◆ The task
After locating the line with "None, Close s)" in the data that follows, return it and every later line exactly, up to and including the line with "a) (st_state a').".
*** Opening Records supplied ***
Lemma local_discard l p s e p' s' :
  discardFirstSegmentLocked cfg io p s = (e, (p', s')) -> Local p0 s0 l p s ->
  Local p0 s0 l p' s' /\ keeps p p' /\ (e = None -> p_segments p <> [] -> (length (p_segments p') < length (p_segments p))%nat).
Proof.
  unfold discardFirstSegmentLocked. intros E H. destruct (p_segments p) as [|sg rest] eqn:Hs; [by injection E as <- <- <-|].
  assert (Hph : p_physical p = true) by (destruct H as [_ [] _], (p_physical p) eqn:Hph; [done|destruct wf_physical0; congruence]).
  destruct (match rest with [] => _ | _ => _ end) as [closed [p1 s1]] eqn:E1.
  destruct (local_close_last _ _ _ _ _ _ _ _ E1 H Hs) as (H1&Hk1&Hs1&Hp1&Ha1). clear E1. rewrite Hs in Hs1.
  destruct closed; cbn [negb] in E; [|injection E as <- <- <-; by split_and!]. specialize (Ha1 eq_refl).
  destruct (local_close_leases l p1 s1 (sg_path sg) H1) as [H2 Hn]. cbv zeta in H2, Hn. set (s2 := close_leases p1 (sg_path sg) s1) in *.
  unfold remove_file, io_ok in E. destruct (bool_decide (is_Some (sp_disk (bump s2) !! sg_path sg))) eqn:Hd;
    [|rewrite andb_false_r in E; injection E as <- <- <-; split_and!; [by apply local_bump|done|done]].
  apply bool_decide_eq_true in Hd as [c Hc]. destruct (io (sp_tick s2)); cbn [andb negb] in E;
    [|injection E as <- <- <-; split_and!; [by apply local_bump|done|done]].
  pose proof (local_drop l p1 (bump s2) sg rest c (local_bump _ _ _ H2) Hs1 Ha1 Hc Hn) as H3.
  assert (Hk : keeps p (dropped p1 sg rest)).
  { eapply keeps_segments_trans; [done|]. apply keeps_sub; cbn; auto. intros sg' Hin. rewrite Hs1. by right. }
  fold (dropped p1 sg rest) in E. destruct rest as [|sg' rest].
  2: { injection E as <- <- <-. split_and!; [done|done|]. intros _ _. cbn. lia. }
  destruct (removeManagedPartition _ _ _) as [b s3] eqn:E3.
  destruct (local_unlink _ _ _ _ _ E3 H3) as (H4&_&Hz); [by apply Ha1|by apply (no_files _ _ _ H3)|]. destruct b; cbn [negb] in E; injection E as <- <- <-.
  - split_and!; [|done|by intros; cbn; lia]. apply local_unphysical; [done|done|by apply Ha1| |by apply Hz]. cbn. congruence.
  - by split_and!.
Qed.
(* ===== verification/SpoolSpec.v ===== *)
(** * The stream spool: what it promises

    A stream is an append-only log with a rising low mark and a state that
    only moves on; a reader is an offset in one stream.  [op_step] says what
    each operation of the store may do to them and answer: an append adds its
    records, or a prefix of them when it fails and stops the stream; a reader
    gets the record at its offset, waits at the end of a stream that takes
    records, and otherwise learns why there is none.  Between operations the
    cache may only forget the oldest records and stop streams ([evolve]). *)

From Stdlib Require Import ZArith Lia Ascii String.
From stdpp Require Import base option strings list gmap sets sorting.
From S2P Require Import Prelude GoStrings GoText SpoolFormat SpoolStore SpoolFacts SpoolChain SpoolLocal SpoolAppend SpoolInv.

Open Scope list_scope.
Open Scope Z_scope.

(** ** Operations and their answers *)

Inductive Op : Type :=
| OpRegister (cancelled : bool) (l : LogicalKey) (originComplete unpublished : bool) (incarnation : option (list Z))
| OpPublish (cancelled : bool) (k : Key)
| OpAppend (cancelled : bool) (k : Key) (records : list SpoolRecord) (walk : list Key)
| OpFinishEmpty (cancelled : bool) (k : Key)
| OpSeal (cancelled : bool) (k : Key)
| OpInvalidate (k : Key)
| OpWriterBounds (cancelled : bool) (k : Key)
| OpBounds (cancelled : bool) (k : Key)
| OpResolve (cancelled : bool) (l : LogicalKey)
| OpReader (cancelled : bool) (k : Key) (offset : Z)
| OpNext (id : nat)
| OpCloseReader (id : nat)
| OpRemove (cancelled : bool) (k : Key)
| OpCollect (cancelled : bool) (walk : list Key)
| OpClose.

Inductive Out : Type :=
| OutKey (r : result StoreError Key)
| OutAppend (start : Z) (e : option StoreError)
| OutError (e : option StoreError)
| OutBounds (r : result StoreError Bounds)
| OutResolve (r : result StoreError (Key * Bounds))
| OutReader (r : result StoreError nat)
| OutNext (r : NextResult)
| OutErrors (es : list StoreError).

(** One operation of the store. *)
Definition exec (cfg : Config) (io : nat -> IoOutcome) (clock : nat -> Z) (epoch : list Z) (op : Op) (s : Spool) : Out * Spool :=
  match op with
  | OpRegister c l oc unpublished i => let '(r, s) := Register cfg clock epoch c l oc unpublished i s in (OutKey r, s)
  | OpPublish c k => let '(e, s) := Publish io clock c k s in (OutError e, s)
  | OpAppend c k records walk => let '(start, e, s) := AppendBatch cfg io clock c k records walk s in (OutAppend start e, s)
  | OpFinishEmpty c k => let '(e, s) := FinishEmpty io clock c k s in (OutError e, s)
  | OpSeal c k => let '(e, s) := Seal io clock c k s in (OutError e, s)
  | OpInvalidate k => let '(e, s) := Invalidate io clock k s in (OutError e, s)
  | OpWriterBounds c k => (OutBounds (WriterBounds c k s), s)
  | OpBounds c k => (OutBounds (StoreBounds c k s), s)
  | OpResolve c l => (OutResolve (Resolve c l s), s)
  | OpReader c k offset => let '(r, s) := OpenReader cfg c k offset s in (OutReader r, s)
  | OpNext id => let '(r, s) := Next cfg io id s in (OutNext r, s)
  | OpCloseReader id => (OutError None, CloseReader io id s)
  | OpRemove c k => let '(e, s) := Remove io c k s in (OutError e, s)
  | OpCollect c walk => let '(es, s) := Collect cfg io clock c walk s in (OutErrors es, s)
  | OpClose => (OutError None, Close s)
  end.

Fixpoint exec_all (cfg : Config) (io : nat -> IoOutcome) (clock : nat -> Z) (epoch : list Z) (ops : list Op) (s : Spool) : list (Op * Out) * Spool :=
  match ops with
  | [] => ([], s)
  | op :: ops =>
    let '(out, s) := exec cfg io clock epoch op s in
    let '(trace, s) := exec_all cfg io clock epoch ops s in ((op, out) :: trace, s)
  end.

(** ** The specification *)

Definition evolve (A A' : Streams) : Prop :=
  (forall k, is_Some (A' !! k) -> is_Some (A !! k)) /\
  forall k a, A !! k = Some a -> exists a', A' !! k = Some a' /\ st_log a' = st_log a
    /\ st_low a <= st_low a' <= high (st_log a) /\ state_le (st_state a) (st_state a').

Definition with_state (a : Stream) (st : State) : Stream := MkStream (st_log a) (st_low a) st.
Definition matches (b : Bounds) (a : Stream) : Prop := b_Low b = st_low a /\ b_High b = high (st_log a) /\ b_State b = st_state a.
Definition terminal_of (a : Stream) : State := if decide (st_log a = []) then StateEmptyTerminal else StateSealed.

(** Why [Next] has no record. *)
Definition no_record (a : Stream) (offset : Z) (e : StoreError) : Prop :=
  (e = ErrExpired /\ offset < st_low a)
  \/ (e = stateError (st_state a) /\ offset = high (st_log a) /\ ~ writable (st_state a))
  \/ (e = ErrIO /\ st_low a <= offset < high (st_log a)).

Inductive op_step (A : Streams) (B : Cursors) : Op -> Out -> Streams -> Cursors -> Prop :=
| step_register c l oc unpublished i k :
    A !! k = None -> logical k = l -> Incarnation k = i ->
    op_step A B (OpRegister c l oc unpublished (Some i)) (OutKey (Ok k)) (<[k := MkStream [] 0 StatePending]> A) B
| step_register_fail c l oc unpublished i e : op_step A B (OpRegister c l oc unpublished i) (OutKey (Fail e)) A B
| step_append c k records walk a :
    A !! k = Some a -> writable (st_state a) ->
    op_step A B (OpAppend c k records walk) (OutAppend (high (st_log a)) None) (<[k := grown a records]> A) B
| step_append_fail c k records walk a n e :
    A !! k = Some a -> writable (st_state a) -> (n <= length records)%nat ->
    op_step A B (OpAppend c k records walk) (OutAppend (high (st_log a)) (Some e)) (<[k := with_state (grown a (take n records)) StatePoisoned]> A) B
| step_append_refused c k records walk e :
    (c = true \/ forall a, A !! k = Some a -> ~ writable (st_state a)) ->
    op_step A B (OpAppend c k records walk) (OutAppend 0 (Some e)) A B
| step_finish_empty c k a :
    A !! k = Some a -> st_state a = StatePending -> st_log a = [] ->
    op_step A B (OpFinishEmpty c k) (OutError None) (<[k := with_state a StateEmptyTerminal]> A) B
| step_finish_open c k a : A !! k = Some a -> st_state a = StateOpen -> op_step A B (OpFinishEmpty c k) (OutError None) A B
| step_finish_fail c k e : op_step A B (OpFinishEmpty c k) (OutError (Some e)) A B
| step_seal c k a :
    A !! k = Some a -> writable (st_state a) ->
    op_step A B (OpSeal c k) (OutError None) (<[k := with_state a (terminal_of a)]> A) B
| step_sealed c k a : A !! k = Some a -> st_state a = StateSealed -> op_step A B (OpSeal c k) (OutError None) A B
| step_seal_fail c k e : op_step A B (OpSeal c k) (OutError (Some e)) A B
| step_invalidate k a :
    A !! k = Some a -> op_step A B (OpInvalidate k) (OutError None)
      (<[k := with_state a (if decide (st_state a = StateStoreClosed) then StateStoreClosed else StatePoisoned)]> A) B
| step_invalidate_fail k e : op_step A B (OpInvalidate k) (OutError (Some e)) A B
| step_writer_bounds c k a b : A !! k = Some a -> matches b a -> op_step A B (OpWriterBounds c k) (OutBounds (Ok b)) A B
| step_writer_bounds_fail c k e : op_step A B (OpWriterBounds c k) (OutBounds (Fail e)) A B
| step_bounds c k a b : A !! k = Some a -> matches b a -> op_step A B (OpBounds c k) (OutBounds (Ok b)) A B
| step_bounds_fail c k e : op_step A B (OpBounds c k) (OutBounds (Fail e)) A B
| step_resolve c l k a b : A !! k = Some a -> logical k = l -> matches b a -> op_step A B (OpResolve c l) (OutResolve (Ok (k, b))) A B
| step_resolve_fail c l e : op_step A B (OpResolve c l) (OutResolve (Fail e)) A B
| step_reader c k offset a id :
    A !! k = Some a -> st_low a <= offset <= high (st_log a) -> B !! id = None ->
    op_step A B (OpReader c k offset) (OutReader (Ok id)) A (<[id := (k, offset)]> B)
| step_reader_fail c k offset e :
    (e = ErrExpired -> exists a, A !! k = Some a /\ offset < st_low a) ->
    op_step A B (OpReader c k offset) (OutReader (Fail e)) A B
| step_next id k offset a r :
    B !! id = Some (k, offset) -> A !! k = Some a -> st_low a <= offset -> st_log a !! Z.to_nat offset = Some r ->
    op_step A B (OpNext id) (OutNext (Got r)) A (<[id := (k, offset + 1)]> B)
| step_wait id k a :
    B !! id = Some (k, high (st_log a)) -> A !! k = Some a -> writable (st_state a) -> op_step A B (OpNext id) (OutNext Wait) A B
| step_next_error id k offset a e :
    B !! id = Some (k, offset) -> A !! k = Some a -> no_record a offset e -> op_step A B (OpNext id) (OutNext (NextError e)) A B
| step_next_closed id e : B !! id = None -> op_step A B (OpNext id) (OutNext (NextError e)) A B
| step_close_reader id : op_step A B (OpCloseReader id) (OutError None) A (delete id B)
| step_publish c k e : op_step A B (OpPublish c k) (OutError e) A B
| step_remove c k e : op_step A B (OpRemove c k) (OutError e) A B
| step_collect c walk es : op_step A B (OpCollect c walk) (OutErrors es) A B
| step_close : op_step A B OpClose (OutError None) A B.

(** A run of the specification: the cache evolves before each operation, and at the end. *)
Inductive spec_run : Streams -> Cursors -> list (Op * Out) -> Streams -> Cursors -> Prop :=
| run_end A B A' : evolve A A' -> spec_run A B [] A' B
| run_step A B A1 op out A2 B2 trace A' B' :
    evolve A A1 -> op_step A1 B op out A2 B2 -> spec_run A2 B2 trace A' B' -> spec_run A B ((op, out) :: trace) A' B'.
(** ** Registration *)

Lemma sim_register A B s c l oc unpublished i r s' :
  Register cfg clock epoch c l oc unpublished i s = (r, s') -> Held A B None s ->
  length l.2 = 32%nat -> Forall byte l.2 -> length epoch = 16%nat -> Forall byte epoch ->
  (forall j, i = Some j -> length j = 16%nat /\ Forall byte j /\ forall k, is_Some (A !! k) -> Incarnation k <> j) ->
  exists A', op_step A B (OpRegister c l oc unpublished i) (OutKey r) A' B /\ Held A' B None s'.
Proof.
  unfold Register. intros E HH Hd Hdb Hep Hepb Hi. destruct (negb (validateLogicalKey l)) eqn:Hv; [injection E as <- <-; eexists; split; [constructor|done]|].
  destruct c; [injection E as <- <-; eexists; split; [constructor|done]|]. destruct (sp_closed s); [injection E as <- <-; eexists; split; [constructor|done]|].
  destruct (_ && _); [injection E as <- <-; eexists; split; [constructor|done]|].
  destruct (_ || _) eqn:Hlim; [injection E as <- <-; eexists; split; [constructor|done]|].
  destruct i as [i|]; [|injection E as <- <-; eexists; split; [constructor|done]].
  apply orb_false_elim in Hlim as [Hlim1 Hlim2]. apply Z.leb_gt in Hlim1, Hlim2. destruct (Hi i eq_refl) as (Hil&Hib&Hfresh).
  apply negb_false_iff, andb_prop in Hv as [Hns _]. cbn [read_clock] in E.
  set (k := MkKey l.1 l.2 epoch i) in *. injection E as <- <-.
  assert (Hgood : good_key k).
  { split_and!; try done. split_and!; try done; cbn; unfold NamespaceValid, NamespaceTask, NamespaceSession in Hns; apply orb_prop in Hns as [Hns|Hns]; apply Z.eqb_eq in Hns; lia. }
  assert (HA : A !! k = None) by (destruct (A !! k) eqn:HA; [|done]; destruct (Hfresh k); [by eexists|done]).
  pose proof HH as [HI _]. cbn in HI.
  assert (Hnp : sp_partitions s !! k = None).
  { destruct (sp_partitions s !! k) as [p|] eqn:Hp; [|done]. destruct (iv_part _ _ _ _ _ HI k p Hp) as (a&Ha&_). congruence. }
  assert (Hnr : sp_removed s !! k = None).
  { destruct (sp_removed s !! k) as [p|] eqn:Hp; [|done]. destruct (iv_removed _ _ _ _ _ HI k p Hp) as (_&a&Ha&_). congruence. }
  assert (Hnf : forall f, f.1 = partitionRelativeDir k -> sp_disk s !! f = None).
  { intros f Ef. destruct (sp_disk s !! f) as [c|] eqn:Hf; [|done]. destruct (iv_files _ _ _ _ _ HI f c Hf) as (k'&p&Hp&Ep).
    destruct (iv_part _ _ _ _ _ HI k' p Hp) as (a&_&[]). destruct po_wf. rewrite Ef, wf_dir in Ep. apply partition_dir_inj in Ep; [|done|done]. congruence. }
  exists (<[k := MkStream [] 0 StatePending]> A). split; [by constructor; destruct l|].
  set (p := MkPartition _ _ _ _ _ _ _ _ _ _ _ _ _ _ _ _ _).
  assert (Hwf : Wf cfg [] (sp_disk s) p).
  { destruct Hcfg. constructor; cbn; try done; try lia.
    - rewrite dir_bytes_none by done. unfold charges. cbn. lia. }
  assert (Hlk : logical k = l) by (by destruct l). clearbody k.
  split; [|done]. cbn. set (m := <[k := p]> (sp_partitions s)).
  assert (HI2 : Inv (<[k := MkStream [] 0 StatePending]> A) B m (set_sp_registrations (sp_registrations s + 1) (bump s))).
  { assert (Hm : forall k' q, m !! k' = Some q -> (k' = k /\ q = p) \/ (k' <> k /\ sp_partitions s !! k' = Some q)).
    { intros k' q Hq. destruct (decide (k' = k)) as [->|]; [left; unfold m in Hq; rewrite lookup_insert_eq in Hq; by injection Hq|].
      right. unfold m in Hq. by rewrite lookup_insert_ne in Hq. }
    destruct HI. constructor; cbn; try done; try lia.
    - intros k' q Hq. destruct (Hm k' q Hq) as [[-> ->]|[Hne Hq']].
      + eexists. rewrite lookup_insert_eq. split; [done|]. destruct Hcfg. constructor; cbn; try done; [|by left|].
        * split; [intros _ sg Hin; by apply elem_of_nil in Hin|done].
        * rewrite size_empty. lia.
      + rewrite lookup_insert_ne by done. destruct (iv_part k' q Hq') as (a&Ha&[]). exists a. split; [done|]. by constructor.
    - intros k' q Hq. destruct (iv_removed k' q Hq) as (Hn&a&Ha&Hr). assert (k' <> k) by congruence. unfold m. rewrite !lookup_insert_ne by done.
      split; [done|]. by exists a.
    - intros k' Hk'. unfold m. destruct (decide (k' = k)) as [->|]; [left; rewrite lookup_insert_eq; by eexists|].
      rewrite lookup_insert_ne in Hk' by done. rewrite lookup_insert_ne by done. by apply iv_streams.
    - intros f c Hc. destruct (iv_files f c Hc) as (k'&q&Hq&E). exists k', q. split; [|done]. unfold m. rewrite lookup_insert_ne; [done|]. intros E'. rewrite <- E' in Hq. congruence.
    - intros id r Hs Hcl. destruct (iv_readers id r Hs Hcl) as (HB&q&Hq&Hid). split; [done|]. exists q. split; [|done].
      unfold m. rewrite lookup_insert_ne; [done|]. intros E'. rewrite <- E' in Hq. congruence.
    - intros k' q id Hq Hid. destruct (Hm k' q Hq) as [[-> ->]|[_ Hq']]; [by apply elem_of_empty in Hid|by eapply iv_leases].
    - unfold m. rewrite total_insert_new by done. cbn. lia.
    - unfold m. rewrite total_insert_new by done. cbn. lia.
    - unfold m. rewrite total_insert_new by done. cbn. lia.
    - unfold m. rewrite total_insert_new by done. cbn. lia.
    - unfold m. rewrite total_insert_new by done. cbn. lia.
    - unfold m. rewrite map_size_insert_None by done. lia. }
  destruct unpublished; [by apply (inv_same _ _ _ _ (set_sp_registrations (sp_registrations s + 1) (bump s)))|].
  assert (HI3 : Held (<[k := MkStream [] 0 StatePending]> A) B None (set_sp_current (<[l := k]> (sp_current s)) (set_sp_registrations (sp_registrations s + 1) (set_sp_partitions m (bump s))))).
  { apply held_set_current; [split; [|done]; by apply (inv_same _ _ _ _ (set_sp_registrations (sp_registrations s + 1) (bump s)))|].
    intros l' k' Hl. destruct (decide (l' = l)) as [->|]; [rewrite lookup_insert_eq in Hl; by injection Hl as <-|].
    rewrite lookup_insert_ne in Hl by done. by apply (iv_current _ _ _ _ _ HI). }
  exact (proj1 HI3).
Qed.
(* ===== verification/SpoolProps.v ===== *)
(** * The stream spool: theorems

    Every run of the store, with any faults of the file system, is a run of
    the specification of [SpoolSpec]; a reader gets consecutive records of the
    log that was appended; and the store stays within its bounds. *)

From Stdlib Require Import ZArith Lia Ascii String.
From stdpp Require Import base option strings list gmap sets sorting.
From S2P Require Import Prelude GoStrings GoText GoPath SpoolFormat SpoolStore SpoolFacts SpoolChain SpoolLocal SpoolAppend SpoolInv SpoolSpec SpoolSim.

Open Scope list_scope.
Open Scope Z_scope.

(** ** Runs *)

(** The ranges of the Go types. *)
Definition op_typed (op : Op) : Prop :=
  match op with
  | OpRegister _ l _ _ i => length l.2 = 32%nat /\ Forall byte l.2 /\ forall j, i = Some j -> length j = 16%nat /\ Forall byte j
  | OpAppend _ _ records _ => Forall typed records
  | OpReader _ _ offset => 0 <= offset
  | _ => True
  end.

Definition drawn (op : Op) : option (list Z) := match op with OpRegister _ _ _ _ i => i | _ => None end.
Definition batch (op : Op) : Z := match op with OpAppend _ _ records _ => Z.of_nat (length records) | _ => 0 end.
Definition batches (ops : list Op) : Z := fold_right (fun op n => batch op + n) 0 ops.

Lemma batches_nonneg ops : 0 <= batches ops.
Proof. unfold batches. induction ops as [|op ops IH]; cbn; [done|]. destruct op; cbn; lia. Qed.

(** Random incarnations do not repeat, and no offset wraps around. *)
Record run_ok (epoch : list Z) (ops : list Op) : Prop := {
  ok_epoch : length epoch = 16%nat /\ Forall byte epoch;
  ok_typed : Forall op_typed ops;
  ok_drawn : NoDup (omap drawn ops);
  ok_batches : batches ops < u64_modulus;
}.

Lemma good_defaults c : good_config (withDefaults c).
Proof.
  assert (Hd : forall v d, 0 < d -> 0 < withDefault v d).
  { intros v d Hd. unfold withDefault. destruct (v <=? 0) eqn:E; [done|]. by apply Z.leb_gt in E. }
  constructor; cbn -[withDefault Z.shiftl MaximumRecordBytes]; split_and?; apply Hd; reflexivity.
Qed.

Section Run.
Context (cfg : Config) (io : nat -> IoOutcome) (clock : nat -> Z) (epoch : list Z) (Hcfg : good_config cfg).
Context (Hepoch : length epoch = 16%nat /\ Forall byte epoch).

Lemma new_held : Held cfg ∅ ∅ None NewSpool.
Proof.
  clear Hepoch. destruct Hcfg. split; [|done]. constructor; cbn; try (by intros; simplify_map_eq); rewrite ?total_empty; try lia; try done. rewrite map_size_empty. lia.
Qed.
*** Closing Records supplied ***
◆ Answer below
  | OpClose => (OutError None, Close s)
  end.

Fixpoint exec_all (cfg : Config) (io : nat -> IoOutcome) (clock : nat -> Z) (epoch : list Z) (ops : list Op) (s : Spool) : list (Op * Out) * Spool :=
  match ops with
  | [] => ([], s)
  | op :: ops =>
    let '(out, s) := exec cfg io clock epoch op s in
    let '(trace, s) := exec_all cfg io clock epoch ops s in ((op, out) :: trace, s)
  end.

(** ** The specification *)

Definition evolve (A A' : Streams) : Prop :=
  (forall k, is_Some (A' !! k) -> is_Some (A !! k)) /\
  forall k a, A !! k = Some a -> exists a', A' !! k = Some a' /\ st_log a' = st_log a
    /\ st_low a <= st_low a' <= high (st_log a) /\ state_le (st_state a) (st_state a').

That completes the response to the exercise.